Whether it’s shoes, suitcases or moving boxes – unless Schöneberger no longer needs it, he offers it via the “Free your stuff Berlin” group on Facebook. There are approximately 200,000 Berliners active there, exchanging household items, clothes or other second-hand goods – for free, of course.

“I don’t like throwing things away,” says Dá Ithí. Often times someone can still put things to good use. It doesn’t hurt to present old things in an attractive way. This is especially true when there is a defect in an item, as is often the case with used goods – a broken zipper, for example, or an opening patched with duct tape. Then the offer becomes even more important in order to find a buyer as quickly as possible.

Bag to give away.
Bag to give away.
© Da Ethi

And that’s exactly Dá Ithí’s approach: creating so much interest in an image that interested parties literally snatch old trash out of his hands. With his elaborate photo presentations, the 40-year-old regularly raises product presentation standards to a new level.

In his living room, Dá Ithí paints himself with objects in sophisticated compositions. He takes pictures with his cell phone using the self-timer. An old shower curtain turns into a whimsical robe, a backpack becomes a futuristic disco costume, and crates become a larger-than-life cage character.

The recordings made Dá Ithí a celebrity on the set. The reactions range from gratitude to sheer excitement. His photos have garnered thousands of likes, and the comments are overflowing with love. The Picture Saved My Day can be read over and over again. People claim to be ardent fans of his ads, calling him a genius, a legend, praising his talent and thanking him for putting so much effort and creativity into the images.

“These reactions from people make me very happy,” says Dá Ithí. The reactions from the other group members meant a lot to him, especially in the moments when things weren’t going well for him personally. For example, during lockdown in June 2020, Dá Ithí posted a photo in which he dressed himself as Marie – with pink IKEA sundae molds as rays on his halo. Cheered the Facebook community. Below the photo, one user wrote: “I love my Berlin.” Dá Ithí has ​​published a total of eleven photographic-enhanced shows since 2018.

The ideas behind it became more complex over time. At the end of July, the artist published his latest work. He stands with his old vacuum cleaner in a miniskirt, tights and pink shirt, in the style of the famous Queen music video. “I’ve grown a mustache specifically for this photo,” says Dá Ithí. Users have expressed their thanks with over 2,200 likes and comments like: “I’m not interested in vacuuming, I just wanted to tell you that you look great.”

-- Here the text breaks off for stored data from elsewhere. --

Lemma query_defined op (e : N) w :
  query op e w ≠ Undefined → e = nullptr ∨ ∃ impl, live_element w e impl.
Proof.
  intros Hd. destruct (null_or_not e) as [[_ Hn]|[He He']]; [left; exact Hn|].
  right.
  assert (heap w !! e = None ∨ (∃ o, heap w !! e = Some o ∧ is_element o = false) →
          query op e w = Undefined) as Hu.
  { intros Hcase. destruct op; simpl;
      unfold simdjson_element_is_object, simdjson_element_is_array,
        simdjson_element_is_null;
      rewrite He; unfold try_catch, mbind, M_bind, value_method;
      (destruct Hcase as [-> | (o & -> & Hk)]; [reflexivity|]);
      destruct o; try discriminate; reflexivity. }
  destruct (heap w !! e) as [[| |impl]|] eqn:Hl.
  - destruct Hd. apply Hu. right. eauto.
  - destruct Hd. apply Hu. right. eauto.
  - exists impl. repeat split; auto.
  - destruct Hd. apply Hu. left. reflexivity.
Qed.

Lemma free_null k w : free k nullptr w = Normal tt w.
Proof. destruct k; reflexivity. Qed.

Lemma free_eq k w (p : N) o :
  p ≠ nullptr → heap w !! p = Some o → has_kind k o = true →
  free k p w = Normal tt (with_heap (base.delete p (heap w)) w).
Proof.
  intros Hn Hl Hk.
  destruct k; simpl in *;
    unfold simdjson_free_parser, simdjson_free_document, simdjson_free_element;
    rewrite (not_null _ Hn); unfold delete; rewrite Hl, Hk; reflexivity.
Qed.

(** Parse returned 0: the parser was live, the engine parsed the range, and
    the world is the one with the new Document in it. *)
Lemma parse_ok_inv (p json n out_doc : N) w w1 :
  simdjson_parse p json n out_doc w = Normal 0%Z w1 →
  ∃ impl res p' k,
    live_parser w p impl ∧ json ≠ nullptr ∧ out_doc ≠ nullptr ∧
    parse_into_document (parser impl) (bytes w) json n = (returns res, p') ∧
    error res = 0%Z ∧ avail w = S k ∧
    let wp := parsed p json n p' w in
    let doc := next_address wp in
    w1 = with_out (<[out_doc := cell_document doc]> (out w))
           (with_avail k
              (with_heap (<[doc := ODocument {| stream := ondemand_document_stream_default;
                                                json_data := json; json_len := n |}]>
                            (heap wp)) wp)).
Proof.
  intros H.
  destruct (parse_defined p json n out_doc w) as [Hg | (impl & Hl & Hj & Ho)];
    [rewrite H; discriminate | rewrite Hg in H; discriminate |].
  rewrite (parse_eq _ _ _ _ _ _ Hl Hj Ho) in H.
  destruct (parse_into_document (parser impl) (bytes w) json n) as [[res|] p'] eqn:Hp;
    simpl in H; [|discriminate].
  destruct (is_error (error res)) eqn:He.
  - injection H as H0 _. apply is_error_true in He. contradiction.
  - destruct (avail w) as [|k] eqn:Ha; [discriminate|].
    injection H as <-. apply is_error_false in He.
    exists impl, res, p', k. destruct Hl as [Hn Hl]. repeat split; auto.
Qed.

(** Parse returned another status: nothing was written, nothing allocated. *)
Lemma parse_not_ok_inv (p json n out_doc : N) w st w1 :
  simdjson_parse p json n out_doc w = Normal st w1 → st ≠ 0%Z →
  out w1 = out w ∧ dom (heap w1) = dom (heap w) ∧ avail w1 = avail w.
Proof.
  intros H Hst.
  destruct (parse_defined p json n out_doc w) as [Hg | (impl & Hl & Hj & Ho)];
    [rewrite H; discriminate | rewrite Hg in H; injection H as <- <-; auto |].
  rewrite (parse_eq _ _ _ _ _ _ Hl Hj Ho) in H.
  assert (∀ p', dom (heap (parsed p json n p' w)) = dom (heap w)) as Hdom.
  { intros p'. simpl. destruct Hl as [_ Hl]. apply dom_insert_lookup_L. rewrite Hl. eauto. }
  destruct (parse_into_document (parser impl) (bytes w) json n) as [[res|] p'];
    simpl in H.
  - destruct (is_error (error res)).
    + injection H as <- <-. split; [reflexivity|]. split; [apply Hdom | reflexivity].
    + destruct (avail w) as [|k] eqn:Ha.
      * injection H as <- <-. split; [reflexivity|]. split; [apply Hdom | simpl; auto].
      * injection H as <- _. contradiction.
  - injection H as <- <-. split; [reflexivity|]. split; [apply Hdom | reflexivity].
Qed.

(** What RootOf returned and the world it left: null with the heap as it
    was, null with the Element that was made before the conversion raised, or
    a new Element with the root in it. *)
Lemma root_inv (d : N) w (e : N) w1 :
  simdjson_document_root d w = Normal e w1 →
  (e = nullptr ∧ heap w1 = heap w ∧ avail w1 = avail w ∧ bytes w1 = bytes w ∧
   ∀ dd, live_document w d dd → ¬ conversion_raises w dd) ∨
  (e = nullptr ∧
   ∃ dd, live_document w d dd ∧ conversion_raises w dd ∧
         heap w1 = <[next_address w := OElement {| value := ondemand_value_default |}]>
                     (heap w)) ∨
  (e ≠ nullptr ∧
   ∃ dd root k,
     live_document w d dd ∧
     fresh_reparse (bytes w) (json_data dd) (json_len dd) = Some root ∧
     avail w = S k ∧ e = next_address w ∧
     w1 = with_avail k
            (with_heap (<[e := OElement {| value := root |}]> (heap w))
               (reparsed (json_data dd) (json_len dd) w))).
Proof.
  intros H.
  destruct (root_defined d w) as [Hn | (dd & Hl)]; [rewrite H; discriminate | |].
  - subst d. injection H as <- <-. left. repeat split; auto.
    intros dd [Hc _]. destruct Hc. reflexivity.
  - assert (∀ dd', live_document w d dd' → dd' = dd) as Hsame.
    { intros dd' [_ Hl']. destruct Hl as [_ Hl]. congruence. }
    rewrite (root_eq _ _ _ Hl) in H. unfold fresh_reparse, fresh_document.
    destruct (parse_into_document ondemand_parser_default (bytes w)
                (json_data dd) (json_len dd)) as [[res|] p'] eqn:Hp; simpl in H.
    + destruct (is_error (error res)) eqn:He.
      * injection H as <- <-. left. repeat split; auto.
        intros dd' Hl' (res' & Hr & He' & _). apply Hsame in Hl'. subst dd'.
        rewrite Hp in Hr. injection Hr as <-. apply is_error_true in He. contradiction.
      * destruct (avail w) as [|k] eqn:Ha.
        -- injection H as <- <-. left. repeat split; auto.
           intros dd' _ (res' & _ & _ & Hk & _). contradiction.
        -- destruct (document_to_value (value_unsafe res)) as [root|] eqn:Hc.
           ++ injection H as <- <-. right. right.
              split; [apply next_address_not_null|].
              exists dd, root, k. rewrite Hp. simpl. rewrite He, Hc. auto.
           ++ injection H as <- <-. right. left. split; [reflexivity|].
              exists dd. split; [exact Hl|]. split; [|reflexivity].
              exists res. rewrite Hp. apply is_error_false in He. rewrite Ha. auto.
    + injection H as <- <-. left. repeat split; auto.
      intros dd' Hl' (res' & Hr & _). apply Hsame in Hl'. subst dd'.
      rewrite Hp in Hr. discriminate.
Qed.

End Inversions.

(** * Further properties of the interface *)

(** ** Parser lifecycle *)

(** X1: CreateParser either finds the allocator empty, returns null and
    leaves the world as it was, or returns a non-null address that held
    nothing, now a live Parser in its default state, with every other object,
    the caller's bytes, the output locations and the engine log untouched. *)
Theorem create_parser_gives_a_fresh_parser {E : Engine} (w : world) :
  match avail w with
  | O => simdjson_create_parser w = Normal nullptr w
  | S k =>
      ∃ p w',
        simdjson_create_parser w = Normal p w' ∧
        heap w !! p = None ∧
        live_parser w' p {| parser := ondemand_parser_default |} ∧
        (∀ a, a ≠ p → heap w' !! a = heap w !! a) ∧
        bytes w' = bytes w ∧ out w' = out w ∧ calls w' = calls w ∧ avail w' = k
  end.
Proof.
  rewrite create_parser_eq. destruct (avail w) as [|k]; [reflexivity|].
  eexists _, _. split; [reflexivity|]. simpl.
  split; [apply next_address_fresh|].
  split; [split; [apply next_address_not_null | apply lookup_insert_eq]|].
  split; [|auto]. intros a Ha. apply lookup_insert_ne. congruence.
Qed.

(** X2: each of FreeParser, FreeDocument and FreeElement does nothing on a
    null handle; on a live handle of its kind it removes that object and
    nothing else: the handle is no longer live, every other object, the
    caller's bytes, the output locations, the engine log and the allocator are
    as before. *)
Theorem free_removes_only_its_object {E : Engine}
    (k : handle_kind) (w : world) (p : N) (o : object) :
  p ≠ nullptr → heap w !! p = Some o → has_kind k o = true →
  free k nullptr w = Normal tt w ∧
  ∃ w',
    free k p w = Normal tt w' ∧
    heap w' !! p = None ∧
    (∀ a, a ≠ p → heap w' !! a = heap w !! a) ∧
    bytes w' = bytes w ∧ out w' = out w ∧ calls w' = calls w ∧ avail w' = avail w.
Proof.
  intros Hn Hl Hk. split; [apply free_null|].
  rewrite (free_eq _ _ _ _ Hn Hl Hk). eexists. split; [reflexivity|]. simpl.
  split; [apply lookup_delete_eq|].
  split; [|auto]. intros a Ha. apply lookup_delete_ne. congruence.
Qed.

Ideas for the new pictures were conceived by Dá Ithí over the course of weeks, meticulously planned and refined to perfection. In real life, the 40-year-old does not work full time as an artist, but works in the IT industry. He lived in Berlin for seven years and grew up in a small Spanish village near Salamanca. The area was formed by engineering at the local university. “I’ve always been interested in art, but where I come from there was no idea you could do something like this as a career,” says the trainee electrical engineer.

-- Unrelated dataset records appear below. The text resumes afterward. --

(** X12: the handles flow through the globals from load to unload.  After
    [init], an attach without failure, one interrupt and [exit]: the bus
    reads of the interrupt go to the client that [i2c_new_device] answered
    and its reports to the device that attach allocated; [exit] disables
    the line that attach mapped, frees pin 4, unregisters that same device
    and that same client; and of what this run acquired, the pin is
    reserved and the device registered no more. *)
Theorem load_attach_touch_unload (k : kernel) (adapter : handle) (irq : Z)
    (dev_id : handle) (h : trace) (g : globals) :
  let r0 := mtl2_touchscreen_init k h g in
  let r1 := mtl2_touchscreen_probe k (data_client (globals_of r0)) adapter
              (trace_of r0) (globals_of r0) in
  let r2 := mtl2_touchscreen_irq k irq dev_id (trace_of r1) (globals_of r1) in
  let r3 := mtl2_touchscreen_exit (trace_of r2) (globals_of r2) in
  attach_failures (emitted (trace_of r0) r1) = [] ->
  exists adap client line input,
    In (i2c_new_device adap DEVICE_NAME DEVICE_ADDRESS client) (emitted h r0)
    /\ In (gpio_to_irq INT_GPIO_PIN line) (emitted (trace_of r0) r1)
    /\ In (devm_input_allocate_device input) (emitted (trace_of r0) r1)
    /\ In (input_set_parent input client) (emitted (trace_of r0) r1)
    /\ Forall (fun e =>
                 match e with
                 | i2c_smbus_read_byte_data c _ _ => c = client
                 | input_report_abs d _ _ | input_report_key d _ _
                 | input_sync d => d = input
                 | _ => True
                 end) (emitted (trace_of r1) r2)
    /\ emitted (trace_of r2) r3
       = [ printk "Removing module." [];
           disable_irq line;
           gpio_free INT_GPIO_PIN;
           input_unregister_device input;
           i2c_unregister_device client;
           i2c_del_driver DEVICE_NAME ]
    /\ gpio_reserved (held no_resources (emitted h r3)) = []
    /\ sinks_registered (held no_resources (emitted h r3)) = [].
Proof.
  intros r0 r1 r2 r3 F.
  pose proof (mtl2_touchscreen_init_run k h g) as E0. cbv zeta in E0.
  fold r0 in E0.
  set (adap := k_i2c_get_adapter k (h ++ [printk "Inserting module." []]) 1)
    in E0.
  set (client := k_i2c_new_device k _ adap) in E0.
  set (status := k_i2c_add_driver k _) in E0.
  destruct (probe_run_ok k (data_client (globals_of r0)) adapter
              (trace_of r0) (globals_of r0) F)
    as (line & func & input & Hl & Hf & Hn & E1).
  fold r1 in E1.
  pose proof (irq_addresses k irq dev_id (trace_of r1) (globals_of r1)) as A.
  fold r2 in A.
  pose proof (mtl2_touchscreen_irq_run k irq dev_id (trace_of r1)
                (globals_of r1)) as E2.
  fold r2 in E2.
  destruct (episode_answers k (trace_of r1) (globals_of r1))
    as [[[xh xl] yh] yl].
  cbv beta iota zeta in E2.
  pose proof (mtl2_touchscreen_exit_run (trace_of r2) (globals_of r2)) as E3.
  fold r3 in E3.
  assert (G0 : globals_of r0 = set_data_client g client) by now rewrite E0.
  assert (G1 : globals_of r1
               = {| data_client := client; data_input := input;
                    mtl2_irq := line |}) by (rewrite E1, G0; reflexivity).
  assert (G2 : globals_of r2 = globals_of r1) by now rewrite E2.
  exists adap, client, line, input.
  split; [rewrite E0, emitted_app; cbn; auto|].
  split; [rewrite E1, emitted_app; cbn; auto|].
  split; [rewrite E1, emitted_app; cbn; auto 10|].
  split; [rewrite E1, emitted_app, G0; cbn; auto 20|].
  split; [rewrite G1 in A; exact A|].
  split; [rewrite E3, emitted_app, G2, G1; reflexivity|].
  assert (T : trace_of r3
              = h ++ [ printk "Inserting module." [];
                       i2c_get_adapter 1 adap;
                       i2c_new_device adap DEVICE_NAME DEVICE_ADDRESS client;
                       i2c_add_driver DEVICE_NAME status;
                       gpio_request INT_GPIO_PIN 0;
                       gpio_to_irq INT_GPIO_PIN line;
                       printk "Mapped int %d\n" [line];
                       devm_request_irq line IRQF_TRIGGER_RISING "mtl2_irq" 0;
                       i2c_check_functionality I2C_FUNC_I2C func;
                       devm_input_allocate_device input;
                       input_set_name input "MTL2 Touchscreen";
                       input_set_bustype input BUS_I2C;
                       input_set_parent input client;
                       set_bit_propbit INPUT_PROP_DIRECT input;
                       input_set_capability input EV_KEY BTN_TOUCH;
                       input_set_abs_params input ABS_X 0 MTL2_MAX_X 0 0;
                       input_set_abs_params input ABS_Y 0 MTL2_MAX_Y 0 0;
                       input_set_drvdata input;
                       input_register_device input 0;
                       i2c_smbus_read_byte_data client TOUCH1_XH xh;
                       i2c_smbus_read_byte_data client TOUCH1_XL xl;
                       i2c_smbus_read_byte_data client TOUCH1_YH yh;
                       i2c_smbus_read_byte_data client TOUCH1_YL yl;
                       input_report_abs input ABS_X
                         (create_coord (u8 xh) (u8 xl));
                       input_report_abs input ABS_Y
                         (create_coord (u8 yh) (u8 yl));
                       input_report_key input BTN_TOUCH 1;
                       input_sync input;
                       printk "%d, %d\n"
                         [create_coord (u8 xh) (u8 xl);
                          create_coord (u8 yh) (u8 yl)];
                       printk "Removing module." [];
                       disable_irq line;
                       gpio_free INT_GPIO_PIN;
                       input_unregister_device input;
                       i2c_unregister_device client;
                       i2c_del_driver DEVICE_NAME ]).
  { rewrite E3. cbn [trace_of snd]. rewrite G2, G1.
    rewrite E2. cbn [trace_of snd]. rewrite G1.
    rewrite E1. cbn [trace_of snd]. rewrite G0.
    rewrite E0. cbn [trace_of snd].
    rewrite <- !app_assoc. reflexivity. }
  rewrite (emitted_of_trace _ _ _ T).
  unfold held, no_resources. cbn [fold_left account].
  cbn [Z.eqb gpio_reserved irq_handlers sinks_registered].
  unfold remove_Z. cbn [filter]. rewrite !Z.eqb_refl. cbn.
  split; reflexivity.
Qed.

I want to break free - a vacuum cleaner to give up.
I want to break free – a vacuum cleaner to give up.
© Da Ethi

Dá Ithí says creative talent runs in the family. All relatives have a special sense of humor, but especially his favorite aunt Isabel, Da Ethi affectionately calls her “Tia Issa”. The aunt passed away in 2020. He often remembers how Tia Issa stirred up everyday situations as well as big family celebrations with her own jokes, masquerades and banter. “I took this job of making people laugh very seriously,” says Dá Ithí. So the photo project is also a tribute to her.

Dá Ithí pursues no goal but pleasure for himself and others through his artistic campaign. Schöneberger asserts that he is not interested in fame nor making any profit from his images. Just like his aunt, he just wants to please others.

And maybe do something good for Berlin at the same time. “A lot of people complain that over the past few years the city has lost its uniqueness and has become more and more boring,” says Dá Ithí. However, everyone can do something to prevent this. Ultimately, the 40-year-old is convinced that people make the city. The Photo Project is his way of working to ensure that Berlin retains its incomparable creative personality.

The next picture in the series is already planned. The ad is scheduled to appear in the Free your stuff group in the next few days. What will be abandoned this time is still a secret. But one thing is already certain: Dá Ithí will make many people laugh again with his picture.